> YOUR ASSIGNMENT: In the reply, include exactly the lines of the entries below from the first to the line with "Open Scope list_scope.", that line included.

> SUPPLIED INFORMATION:
== Segment start ==

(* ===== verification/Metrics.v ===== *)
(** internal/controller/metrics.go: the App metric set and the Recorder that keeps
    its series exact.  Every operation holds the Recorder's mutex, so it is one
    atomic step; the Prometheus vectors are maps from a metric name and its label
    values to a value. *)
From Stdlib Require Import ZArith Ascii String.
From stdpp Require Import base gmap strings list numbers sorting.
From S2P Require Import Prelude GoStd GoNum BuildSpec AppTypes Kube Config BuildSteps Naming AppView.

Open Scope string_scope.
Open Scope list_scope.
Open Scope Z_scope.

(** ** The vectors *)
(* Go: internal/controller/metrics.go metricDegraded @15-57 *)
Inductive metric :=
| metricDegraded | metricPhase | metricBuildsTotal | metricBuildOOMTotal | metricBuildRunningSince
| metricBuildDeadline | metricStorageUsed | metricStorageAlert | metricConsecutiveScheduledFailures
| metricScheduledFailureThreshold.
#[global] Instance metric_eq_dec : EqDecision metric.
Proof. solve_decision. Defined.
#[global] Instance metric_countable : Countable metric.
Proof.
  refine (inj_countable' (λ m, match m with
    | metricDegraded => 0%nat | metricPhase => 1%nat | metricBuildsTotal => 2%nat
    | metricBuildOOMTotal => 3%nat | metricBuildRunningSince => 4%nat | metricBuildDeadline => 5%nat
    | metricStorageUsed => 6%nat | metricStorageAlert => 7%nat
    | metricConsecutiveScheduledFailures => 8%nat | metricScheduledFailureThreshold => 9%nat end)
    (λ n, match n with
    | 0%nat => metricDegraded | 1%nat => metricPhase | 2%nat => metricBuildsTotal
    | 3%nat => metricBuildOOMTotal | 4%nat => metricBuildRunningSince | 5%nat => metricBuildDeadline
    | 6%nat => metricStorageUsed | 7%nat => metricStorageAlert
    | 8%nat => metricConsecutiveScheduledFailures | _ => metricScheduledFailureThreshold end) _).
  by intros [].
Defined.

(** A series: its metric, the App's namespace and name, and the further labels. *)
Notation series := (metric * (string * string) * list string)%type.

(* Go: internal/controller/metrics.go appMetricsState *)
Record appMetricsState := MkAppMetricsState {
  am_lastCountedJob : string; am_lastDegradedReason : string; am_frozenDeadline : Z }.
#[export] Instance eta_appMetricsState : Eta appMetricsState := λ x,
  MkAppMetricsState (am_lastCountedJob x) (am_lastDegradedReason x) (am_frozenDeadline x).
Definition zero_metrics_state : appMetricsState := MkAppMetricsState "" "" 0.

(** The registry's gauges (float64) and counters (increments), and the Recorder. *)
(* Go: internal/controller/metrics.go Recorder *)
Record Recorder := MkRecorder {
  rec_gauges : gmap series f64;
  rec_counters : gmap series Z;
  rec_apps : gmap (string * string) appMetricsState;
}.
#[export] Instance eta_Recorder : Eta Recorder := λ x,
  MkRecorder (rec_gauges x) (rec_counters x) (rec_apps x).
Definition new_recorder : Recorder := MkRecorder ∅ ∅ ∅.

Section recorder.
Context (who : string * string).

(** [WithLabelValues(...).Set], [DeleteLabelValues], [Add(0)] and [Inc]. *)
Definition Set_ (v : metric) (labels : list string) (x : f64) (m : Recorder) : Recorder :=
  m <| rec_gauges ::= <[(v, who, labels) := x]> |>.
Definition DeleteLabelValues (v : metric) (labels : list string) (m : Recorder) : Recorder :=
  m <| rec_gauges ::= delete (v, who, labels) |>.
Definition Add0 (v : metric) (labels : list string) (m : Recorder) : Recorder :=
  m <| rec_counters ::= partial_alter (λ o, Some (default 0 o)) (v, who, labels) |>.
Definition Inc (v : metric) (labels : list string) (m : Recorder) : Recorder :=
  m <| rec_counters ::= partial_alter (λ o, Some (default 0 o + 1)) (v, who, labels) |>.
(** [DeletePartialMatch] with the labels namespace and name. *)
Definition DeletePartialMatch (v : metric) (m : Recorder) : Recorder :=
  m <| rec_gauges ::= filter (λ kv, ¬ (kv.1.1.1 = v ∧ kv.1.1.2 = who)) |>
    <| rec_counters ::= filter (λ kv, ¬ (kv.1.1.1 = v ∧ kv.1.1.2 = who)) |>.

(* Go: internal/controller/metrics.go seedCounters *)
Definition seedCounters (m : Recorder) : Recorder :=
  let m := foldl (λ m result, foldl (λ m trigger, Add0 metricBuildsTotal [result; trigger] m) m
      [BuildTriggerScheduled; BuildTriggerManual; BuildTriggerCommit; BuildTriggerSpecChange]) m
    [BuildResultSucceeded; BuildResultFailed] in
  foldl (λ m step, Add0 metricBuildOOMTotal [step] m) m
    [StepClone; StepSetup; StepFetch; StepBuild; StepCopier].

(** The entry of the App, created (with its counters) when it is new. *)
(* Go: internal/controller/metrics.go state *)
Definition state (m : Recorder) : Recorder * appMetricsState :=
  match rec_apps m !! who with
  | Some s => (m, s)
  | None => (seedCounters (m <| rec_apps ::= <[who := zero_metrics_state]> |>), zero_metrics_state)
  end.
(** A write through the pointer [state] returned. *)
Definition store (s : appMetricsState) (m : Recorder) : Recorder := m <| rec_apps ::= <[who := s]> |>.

== Segment end ==

> PROBLEM SOLUTION:
(* ===== verification/Metrics.v ===== *)
(** internal/controller/metrics.go: the App metric set and the Recorder that keeps
    its series exact.  Every operation holds the Recorder's mutex, so it is one
    atomic step; the Prometheus vectors are maps from a metric name and its label
    values to a value. *)
From Stdlib Require Import ZArith Ascii String.
From stdpp Require Import base gmap strings list numbers sorting.
From S2P Require Import Prelude GoStd GoNum BuildSpec AppTypes Kube Config BuildSteps Naming AppView.

Open Scope string_scope.
Open Scope list_scope.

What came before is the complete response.